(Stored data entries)
□ □ □
(** How a step may change the geofence cells: the location and the office
    stay or are set; the fence cells stay, or the fence is lowered, or
    they hold the distance between a location and an office that have
    been obtained, and its test. *)
Record GeoShape (pf : Platform) (states : list State) (st st' : State) : Prop := {
  shape_location :
    currentLocation st' = currentLocation st \/ exists l, currentLocation st' = Some l;
  shape_office :
    officeLocation st' = officeLocation st \/ exists o, officeLocation st' = Some o;
  shape_fence :
    (isWithinRange st' = isWithinRange st /\ distance st' = distance st) \/
    isWithinRange st' = false \/
    exists l o,
      (seenLocation states l \/ currentLocation st' = Some l) /\
      seenOffice states o /\
      distance st' = Some (metersBetween pf l o) /\
      isWithinRange st' = isWithin (metersBetween pf l o) (OfficeLocation.radius o)
}.

(** The invariant carried along a history: the location and office
    cells, once set, stay set, and the fence cells are justified. *)
Definition Sound (pf : Platform) (states : list State) : Prop :=
  match states with
  | [] => False
  | st :: _ =>
      ((exists l, seenLocation states l) -> currentLocation st <> None) /\
      ((exists o, seenOffice states o) -> officeLocation st <> None) /\
      (isWithinRange st = true ->
       exists l o,
         seenLocation states l /\ seenOffice states o /\
         distance st = Some (metersBetween pf l o) /\
         isWithin (metersBetween pf l o) (OfficeLocation.radius o) = true)
  end.

(** ** The controls of the page

    The handlers that the buttons, the pull-to-refresh and the calendars
    of [TimeTracking] call around those above, and the flags its render
    computes for them.  Calls that only write to the console are left
    out. *)

Section Controls.

Variable pf : Platform.

(** [onRefresh] (lines 511-514).  [useCallback] with no dependencies keeps
    the function of the first render, so [scope] is the snapshot of that
    render. *)
Definition onRefresh (scope : State) : Prog unit :=
  call (setState (SetRefreshing true)) ;;
  fetchTimeRecords pf scope.

(** [recordDate.toDateString() === today.toDateString()] (lines 861-863
    and the like).  The text of [toDateString] names the local year, month
    and day, with the weekday they fix; an invalid date prints as
    "Invalid Date", which the text of [today] never is. *)
Definition sameDateString (dateString : string) (today : Z) : bool :=
  match parseDate pf dateString with
  | Some t =>
      let '(y, m, d) := localDateParts pf t in
      let '(y', m', d') := localDateParts pf today in
      (y =? y') && (m =? m') && (d =? d')
  | None => false
  end.

(** [timeRecords.find(record => ... toDateString ... && test(record))]:
    the callback reads the clock for every record it visits. *)
Fixpoint findToday (test : TimeRecord.t -> bool) (records : list TimeRecord.t)
  : Prog (option TimeRecord.t) :=
  match records with
  | [] => Ret None
  | record :: rest =>
      today <- call newDate ;;
      if sameDateString (TimeRecord.date record) today && test record
      then Ret (Some record)
      else findToday test rest
  end.

(** [timeRecords.some(...)] with the same callback. *)
Definition someToday (test : TimeRecord.t -> bool) (records : list TimeRecord.t) : Prog bool :=
  found <- findToday test records ;;
  Ret (isSome found).

(** [amDisabled] (lines 859-867); [currentTime] is the cell of line 76. *)
Definition amDisabled (scope : State) (currentTime : Z) : Prog bool :=
  let isAM := getHours pf currentTime <? 12 in
  hasActiveAM <- someToday openAM (timeRecords scope) ;;
  Ret (negb isAM && negb hasActiveAM).

(** [pmDisabled] (lines 938-946). *)
Definition pmDisabled (scope : State) (currentTime : Z) : Prog bool :=
  let isPM := 12 <=? getHours pf currentTime in
  hasActivePM <- someToday openPM (timeRecords scope) ;;
  Ret (negb isPM && negb hasActivePM).

(** The two flags as one render computes them, the AM button first. *)
Definition sessionButtonsDisabled (scope : State) (currentTime : Z) : Prog (bool * bool) :=
  am <- amDisabled scope currentTime ;;
  pm <- pmDisabled scope currentTime ;;
  Ret (am, pm).

(** [disabled] of the Time In items (lines 916 and 995). *)
Definition timeInDisabled (scope : State) : bool :=
  isSome (activeTimeRecord scope) || loading scope || negb (isWithinRange scope).

(** [disabled] of the Time Out items (lines 927 and 1006). *)
Definition timeOutDisabled (scope : State) : bool :=
  negb (isSome (activeTimeRecord scope)) || loading scope || negb (isWithinRange scope).

(** [onPress] of the Offset button (lines 1044-1056). *)
Definition offsetButtonPress (scope : State) : Prog unit :=
  todayRecord <- findToday (fun _ => true) (timeRecords scope) ;;
  match todayRecord with
  | Some record => handleOffsetModalOpen pf scope record
  | None => call (showToast "No time record found for today" warning)
  end.

(** [onDayPress] of the undertime calendar (lines 1162-1167). *)
Definition undertimeDayPress (scope : State) (dateString : string) : Prog unit :=
  if Js.includesStr dateString (availableDates scope)
  then call (setState (SetUndertimeDate dateString))
  else Ret tt.

(** [onDayPress] of the makeup calendar (lines 1257-1260). *)
Definition makeupDayPress (dateString : string) : Prog unit :=
  call (setState (SetMakeupDate dateString)).

(** What the user may do to the offset form while it is shown: pick a day
    in either calendar, or move a slider (lines 1210-1236, whose
    [onValueChange] are the setters of the hours). *)
Inductive FormEdit : Type :=
| PickUndertimeDate (dateString : string)
| PickMakeupDate (dateString : string)
| SlideUndertime (value : Q)
| SlideMakeup (value : Q).

Definition formEdit (scope : State) (edit : FormEdit) : Prog unit :=
  match edit with
  | PickUndertimeDate dateString => undertimeDayPress scope dateString
  | PickMakeupDate dateString => makeupDayPress dateString
  | SlideUndertime value => call (setState (SetUndertime value))
  | SlideMakeup value => call (setState (SetMakeup value))
  end.

(** A series of edits, each made on the render of the state the one
    before it left. *)
Fixpoint editForm (env : Env) (edits : list FormEdit) (st : State) : State :=
  match edits with
  | [] => st
  | edit :: rest => editForm env rest (stateOf (exec env (formEdit st edit) st))
  end.

End Controls.

(** The requests for the position, in order, with their timeouts. *)
Fixpoint positionRequests (tr : list Event) : list (Accuracy * option Z) :=
  match tr with
  | [] => []
  | Ev c _ :: t =>
      match c with
      | getCurrentPositionAsync acc timeoutMs => (acc, timeoutMs) :: positionRequests t
      | _ => positionRequests t
      end
  end.

(** The paths the router was sent to, in order. *)
Fixpoint redirects (tr : list Event) : list string :=
  match tr with
  | [] => []
  | Ev c _ :: t =>
      match c with
      | router_replace path => path :: redirects t
      | _ => redirects t
      end
  end.

(** The user token that storage holds is missing or empty. *)
Definition noToken (env : Env) : Prop :=
  answers env (AsyncStorage_getItem "userToken") (Resolved None) \/
  answers env (AsyncStorage_getItem "userToken") (Resolved (Some "")).

(** The time value of a record's date. *)
Definition recordTime (pf : Platform) (record : TimeRecord.t) : option Z :=
  parseDate pf (TimeRecord.date record).

(** [a] is not older than [b]. *)
Definition notOlder (pf : Platform) (a b : TimeRecord.t) : Prop :=
  match recordTime pf a, recordTime pf b with
  | Some ta, Some tb => tb <= ta
  | _, _ => False
  end.

(** The records of [l] whose date has the time value [t], in order. *)
Definition recordsAt (pf : Platform) (t : Z) (l : list TimeRecord.t) : list TimeRecord.t :=
  filter (fun r => match recordTime pf r with Some t' => t' =? t | None => false end) l.

(** The answers the requests for the records list got, in order. *)
Fixpoint recordsAnswers (tr : list Event) : list (Outcome (list TimeRecord.t)) :=
  match tr with
  | [] => []
  | Ev c r :: t =>
      match c in Cmd T return T -> list (Outcome (list TimeRecord.t)) with
      | axios_get_records _ _ => fun r => r :: recordsAnswers t
      | _ => fun _ => recordsAnswers t
      end r
  end.

(** No record of [l] is older than a record that comes after it. *)
Fixpoint newestFirst (pf : Platform) (l : list TimeRecord.t) : Prop :=
  match l with
  | [] => True
  | x :: t => Forall (notOlder pf x) t /\ newestFirst pf t
  end.

(** The environment as a program sees it that starts after [k] commands
    of the run. *)
Definition shiftEnv (k : nat) (env : Env) : Env :=
  fun R c n => env R c (k + n)%nat.

(** ** Programs over other commands

    The biometric hook has cells and commands of its own, and so has the
    shell of the page (permissions, menus).  Their programs are trees of
    commands like those of [Prog]; a run threads a state through a
    function that gives every command its answer and its effect. *)

Module Tree.

Section Commands.

Variable C : Type -> Type.

Inductive t (A : Type) : Type :=
| Ret (a : A)
| Vis {R : Type} (c : C R) (k : R -> t A).

Fixpoint bind {A B : Type} (p : t A) (f : A -> t B) : t B :=
  match p with
  | Ret _ a => f a
  | Vis _ c k => Vis _ c (fun r => bind (k r) f)
  end.

Definition call {R : Type} (c : C R) : t R := Vis _ c (Ret _).

Inductive event : Type :=
| Ev {R : Type} (c : C R) (r : R).

Variable S : Type.
Variable step : forall R : Type, C R -> nat -> S -> R * S.

Fixpoint run {A : Type} (p : t A) (tr : list event) (st : S) : A * list event * S :=
  match p with
  | Ret _ a => (a, tr, st)
  | Vis _ c k =>
      let answered := step _ c (List.length tr) st in
      run (k (fst answered)) (tr ++ [Ev c (fst answered)])%list (snd answered)
  end.

End Commands.

Arguments Ret {C A} a.
Arguments Vis {C A R} c k.
Arguments bind {C A B} p f.
Arguments call {C R} c.
Arguments Ev {C R} c r.
Arguments run {C S} step {A} p tr st.

Definition result {A E S : Type} (x : A * E * S) : A := fst (fst x).
Definition trace {A E S : Type} (x : A * E * S) : E := snd (fst x).
Definition state {A E S : Type} (x : A * E * S) : S := snd x.
Arguments result {A E S} !x /.
Arguments trace {A E S} !x /.
Arguments state {A E S} !x /.

End Tree.

Declare Scope tree_scope.
Delimit Scope tree_scope with tree.
Notation "x <- p ;; q" := (Tree.bind p (fun x => q))
  (at level 61, p at next level, right associativity) : tree_scope.
Notation "p ;; q" := (Tree.bind p (fun _ => q))
  (at level 61, right associativity) : tree_scope.
Definition uppercase_4 : list (Z * list Z) :=
  [
   (0x10DB, [0x1C9B]); (0x10DC, [0x1C9C]); (0x10DD, [0x1C9D]);
   (0x10DE, [0x1C9E]); (0x10DF, [0x1C9F]); (0x10E0, [0x1CA0]);
   (0x10E1, [0x1CA1]); (0x10E2, [0x1CA2]); (0x10E3, [0x1CA3]);
   (0x10E4, [0x1CA4]); (0x10E5, [0x1CA5]); (0x10E6, [0x1CA6]);
   (0x10E7, [0x1CA7]); (0x10E8, [0x1CA8]); (0x10E9, [0x1CA9]);
   (0x10EA, [0x1CAA]); (0x10EB, [0x1CAB]); (0x10EC, [0x1CAC]);
   (0x10ED, [0x1CAD]); (0x10EE, [0x1CAE]); (0x10EF, [0x1CAF]);
   (0x10F0, [0x1CB0]); (0x10F1, [0x1CB1]); (0x10F2, [0x1CB2]);
   (0x10F3, [0x1CB3]); (0x10F4, [0x1CB4]); (0x10F5, [0x1CB5]);
   (0x10F6, [0x1CB6]); (0x10F7, [0x1CB7]); (0x10F8, [0x1CB8]);
   (0x10F9, [0x1CB9]); (0x10FA, [0x1CBA]); (0x10FD, [0x1CBD]);
   (0x10FE, [0x1CBE]); (0x10FF, [0x1CBF]); (0x13F8, [0x13F0]);
   (0x13F9, [0x13F1]); (0x13FA, [0x13F2]); (0x13FB, [0x13F3]);
   (0x13FC, [0x13F4]); (0x13FD, [0x13F5]); (0x1C80, [0x412]);
   (0x1C81, [0x414]); (0x1C82, [0x41E]); (0x1C83, [0x421]); (0x1C84, [0x422]);
   (0x1C85, [0x422]); (0x1C86, [0x42A]); (0x1C87, [0x462]);
   (0x1C88, [0xA64A]); (0x1D79, [0xA77D]); (0x1D7D, [0x2C63]);
   (0x1D8E, [0xA7C6]); (0x1E01, [0x1E00]); (0x1E03, [0x1E02]);
   (0x1E05, [0x1E04]); (0x1E07, [0x1E06]); (0x1E09, [0x1E08]);
   (0x1E0B, [0x1E0A]); (0x1E0D, [0x1E0C]); (0x1E0F, [0x1E0E]);
   (0x1E11, [0x1E10]); (0x1E13, [0x1E12]); (0x1E15, [0x1E14]);
   (0x1E17, [0x1E16]); (0x1E19, [0x1E18]); (0x1E1B, [0x1E1A]);
   (0x1E1D, [0x1E1C]); (0x1E1F, [0x1E1E]); (0x1E21, [0x1E20]);
   (0x1E23, [0x1E22]); (0x1E25, [0x1E24]); (0x1E27, [0x1E26]);
   (0x1E29, [0x1E28]); (0x1E2B, [0x1E2A]); (0x1E2D, [0x1E2C]);
   (0x1E2F, [0x1E2E]); (0x1E31, [0x1E30]); (0x1E33, [0x1E32]);
   (0x1E35, [0x1E34]); (0x1E37, [0x1E36]); (0x1E39, [0x1E38]);
   (0x1E3B, [0x1E3A]); (0x1E3D, [0x1E3C]); (0x1E3F, [0x1E3E]);
   (0x1E41, [0x1E40]); (0x1E43, [0x1E42]); (0x1E45, [0x1E44]);
   (0x1E47, [0x1E46]); (0x1E49, [0x1E48]); (0x1E4B, [0x1E4A]);
   (0x1E4D, [0x1E4C]); (0x1E4F, [0x1E4E]); (0x1E51, [0x1E50]);
   (0x1E53, [0x1E52]); (0x1E55, [0x1E54]); (0x1E57, [0x1E56]);
   (0x1E59, [0x1E58]); (0x1E5B, [0x1E5A]); (0x1E5D, [0x1E5C]);
   (0x1E5F, [0x1E5E]); (0x1E61, [0x1E60]); (0x1E63, [0x1E62]);
   (0x1E65, [0x1E64]); (0x1E67, [0x1E66]); (0x1E69, [0x1E68]);
   (0x1E6B, [0x1E6A]); (0x1E6D, [0x1E6C]); (0x1E6F, [0x1E6E]);
   (0x1E71, [0x1E70]); (0x1E73, [0x1E72]); (0x1E75, [0x1E74]);
   (0x1E77, [0x1E76]); (0x1E79, [0x1E78]); (0x1E7B, [0x1E7A]);
   (0x1E7D, [0x1E7C]); (0x1E7F, [0x1E7E]); (0x1E81, [0x1E80]);
   (0x1E83, [0x1E82]); (0x1E85, [0x1E84]); (0x1E87, [0x1E86]);
   (0x1E89, [0x1E88]); (0x1E8B, [0x1E8A]); (0x1E8D, [0x1E8C]);
   (0x1E8F, [0x1E8E]); (0x1E91, [0x1E90]); (0x1E93, [0x1E92]);
   (0x1E95, [0x1E94])
  ].
(** * Anthropic manifold pipeline: message normalisation and response adaptation

    A shallow embedding of [examples/pipelines/providers/anthropic_manifold_pipeline.py]
    (class [Pipeline]): the JSON-like values the pipeline receives, Python's
    subscripting and truthiness on them, the normalisation loop of [pipe],
    [process_image], [get_completion] and the generator [stream_response],
    followed by the properties of the specification proved about them. *)

From Stdlib Require Import Ascii String QArith Lqa.
From stdpp Require Import gmap strings list fin_maps pretty.

Set Warnings "-register-all".

(** ** Values

    Messages, options and provider responses are JSON documents held in Python
    objects: [None], booleans, integers, floats, strings, lists and
    string-keyed dictionaries.  Characters of a [string] stand for Python code
    points. *)

Inductive value : Type :=
| VNone
| VBool (b : bool)
| VInt (z : Z)
| VFloat (q : Q)
| VStr (s : string)
| VList (l : list value)
| VDict (d : gmap string value).

(** ** Exceptions *)

Inductive key : Type :=
| KStr (s : string)
| KInt (z : Z).

Inductive exn : Type :=
| KeyError (k : key)
| TypeError (msg : string)
| AttributeError (msg : string)
| IndexError (msg : string)
| ValueError (msg : string)
| JSONDecodeError (msg : string)
| RequestException (msg : string)
| Exception (msg : string)
| RecursionError (msg : string).

(** [str(e)], as interpolated by [f"Error: {e}"].  A [KeyError] prints the
    [repr] of the missing key. *)
Definition str_exn (e : exn) : string :=
  match e with
  | KeyError (KStr k) => "'" +:+ k +:+ "'"
  | KeyError (KInt z) => pretty z
  | TypeError msg | AttributeError msg | IndexError msg | ValueError msg
  | JSONDecodeError msg | RequestException msg | Exception msg
  | RecursionError msg => msg
  end.

(** A computation that returns or raises. *)
Inductive result (A : Type) : Type :=
| Ok (a : A)
| Raise (e : exn).
Arguments Ok {A} a.
Arguments Raise {A} e.

#[global] Instance result_ret : MRet result := @Ok.
#[global] Instance result_bind : MBind result := λ A B f m,
  match m with
  | Ok a => f a
  | Raise e => Raise e
  end.

#[global] Instance result_fmap : FMap result := λ A B f m,
  match m with
  | Ok a => Ok (f a)
  | Raise e => Raise e
  end.

(** [for x in l: s = f(s, x)], leaving the loop at the first exception. *)
Fixpoint for_each {S A : Type} (f : S → A → result S) (l : list A) (s : S) : result S :=
  match l with
  | [] => Ok s
  | x :: l' => s' ← f s x; for_each f l' s'
  end.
□ □ □
EXERCISE:
Quote every line of the records above, from the first down to the one holding "been obtained, and its test. *)", exactly as written.

RESPONSE:
(** How a step may change the geofence cells: the location and the office
    stay or are set; the fence cells stay, or the fence is lowered, or
    they hold the distance between a location and an office that have
    been obtained, and its test. *)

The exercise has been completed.